Maltese firm can join in action on IL&P revamp


Laura Noonan and Aodhain O'Faolain

THE Maltese company leading the charge for small shareholders against Irish Life & Permanent's (IL&P) nationalisation was yesterday granted permission to join a legal action against the bancassurer's forced recapitalisation.

A High Court judge gave Scotchstone Capital permission to join a legal challenge that two other IL&P shareholders -- Gerald Nigel Bunting and Horizon Growth Fund NV -- mounted last week.

Scotchstone's chief executive Piotr Skoczylas said last night he had "no comment" to make on whether his company was joining the challenge in its own right or on behalf of the wider shareholder group.

Mr Skoczylas has been a leading figure in the battle against the bancassurer's €4bn recapitalisation, and was nominated to the IL&P board at a recent extraordinary general meeting.

In an email sent to IL&P shareholders the day Mr Bunting and Horizon filed their challenge, Mr Skoczylas said it "may be possible to add plaintiffs" to the action "at a later stage".
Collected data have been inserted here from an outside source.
(** * tiles2048: board, generator, history, cache and searchers

  A shallow embedding of [tiles2048.cpp].  Unsigned machine integers are
  modelled as [Z] with their wrap-around written out, the board as a list
  of sixteen cells updated by index, and the searchers as state-passing
  functions over the move counter, the cancellation flag and the cache.
  An [assert] that guards a key or a packed cell ([pack_board_state],
  [BoardCache::get] and [put], the windows of the caching alpha-beta
  search) is modelled as the abort it causes: the function returns
  [None].  The other [assert]s of the source are preconditions: they
  appear as hypotheses of the theorems. *)

From Stdlib Require Import ZArith Lia List Bool.
From stdpp Require Import base option list.
Import ListNotations.
Local Open Scope Z_scope.

(** ** Machine integers *)

Definition UINT32_MAX : Z := 4294967295.
Definition INT_MAX : Z := 2147483647.
Definition INT_MIN : Z := -2147483648.

(** Truncation of a value to [uint32_t], [uint64_t] and [uint8_t]. *)
Definition u32 (v : Z) : Z := v mod 2 ^ 32.
Definition u64 (v : Z) : Z := v mod 2 ^ 64.
Definition u8 (v : Z) : Z := v mod 2 ^ 8.

(** [int]: 32 bits in two's complement.  A sum that leaves the range
    wraps around, as it does in the compiled code. *)
Definition i32 (v : Z) : Z := (v + 2 ^ 31) mod 2 ^ 32 - 2 ^ 31.

(** ** struct RNG *)

Module RNG.

Record t : Type := mk { x : Z; y : Z; z : Z; w : Z }.

(** One round of [v ^= v << 13; v ^= v >> 17; v ^= v << 5] as [reset]
    applies it to derive [y], [z] and [w]. *)
Definition scramble (v : Z) : Z :=
  let a := Z.lxor v (u32 (Z.shiftl v 13)) in
  let b := Z.lxor a (Z.shiftr a 17) in
  Z.lxor b (u32 (Z.shiftl b 5)).

Definition reset (seed : Z) : t :=
  let x0 := if seed =? 0 then 123456789 else seed in
  let y0 := scramble x0 in
  let z0 := scramble y0 in
  let w0 := scramble z0 in
  mk x0 y0 z0 w0.

Definition next32 (r : t) : Z * t :=
  let t0 := Z.lxor (x r) (u32 (Z.shiftl (x r) 15)) in
  let t1 := Z.lxor (Z.lxor (w r) (Z.shiftr (w r) 21))
                   (Z.lxor t0 (Z.shiftr t0 4)) in
  (t1, mk (y r) (z r) (w r) t1).

Definition next64 (r : t) : Z * t :=
  let '(a, r1) := next32 r in
  let '(b, r2) := next32 r1 in
  (Z.lor (u64 (Z.shiftl a 32)) b, r2).

(** [do { value = next32(); } while (value >= range);] with the number of
    draws bounded by [fuel]; [None] stands for a loop that is still
    running after [fuel] draws. *)
Fixpoint redraw (fuel : nat) (range : Z) (r : t) : option (Z * t) :=
  match fuel with
  | O => None
  | S fuel' =>
      let '(value, r') := next32 r in
      if value >=? range then redraw fuel' range r' else Some (value, r')
  end.

Definition next_n_fuel (fuel : nat) (n : Z) (r : t) : option (Z * t) :=
  let range := UINT32_MAX - UINT32_MAX mod n in
  match redraw fuel range r with
  | Some (value, r') => Some (value / ((range - 1) / n + 1), r')
  | None => None
  end.

(** No state of the generator makes the loop draw more than 129 times
    (lemma [next_n_draws] below), so the loop is unrolled that far. *)
Definition max_draws : nat := 129.

Definition next_n (n : Z) (r : t) : option (Z * t) :=
  next_n_fuel max_draws n r.

(** The state after [k] draws and the raw value of draw number [k]
    (counted from 0), to speak about the draws [next_n] consumes. *)
Fixpoint skip (k : nat) (r : t) : t :=
  match k with
  | O => r
  | S k' => skip k' (snd (next32 r))
  end.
The Scotchstone boss also pointed out that it had been made "extremely difficult" for many shareholders to "defend their basic ownership rights and formally oppose" IL&P's recapitalisation because of the "very high legal/expert costs of the proceedings".

The legal action is trying to overturn a court order obtained by the Finance Minister on July 26 allowing the State to inject €2.7bn into IL&P, an investment that left shareholders with less than 1pc of the PLC.

In granting the application for Scotchstone to be joined, Mr Justice Sean Ryan told Mr Skoczylas that the minister may object to the company being involved in the challenge.

Under the Credit Institutions (Stabilisation) Act 2010, parties such as shareholders of the bank are required to serve notice of any legal challenge within five working days of the making of the recapitalisation order.


In their action, Mr Bunting and Horizon allege that the minister's actions were unreasonable and unlawful. In separate challenges, both claim their shareholdings in IL&P have been overwhelmingly diluted and their rights "have been abrogated without any consultation".

Both claim that the minister's decision to obtain the recapitalisation order was in clear disregard of the majority of the company's members.

It was further claimed that the stress tests on capitalisation requirements were unduly pessimistic and that the dilution of the shareholders' holdings in favour of the State was disproportionate.

Horizon Growth Fund BV, which has a registered address at Berg Arrarat on the Caribbean Island of Curacao, said that the company held more than 6,000,000 shares in IL&P, which it acquired between February and July 2011.

Mr Bunting, of Shelly, Suffolk, Ipswich, England, stated that he and his family owned a total of 3,030,000 shares in IL&P, which were held in a number of different accounts.

Mr Bunting and Horizon's actions have been adjourned to a date in September, for mention only. It was hoped that the full hearing of their challenges would be heard some time in October when the new legal term starts.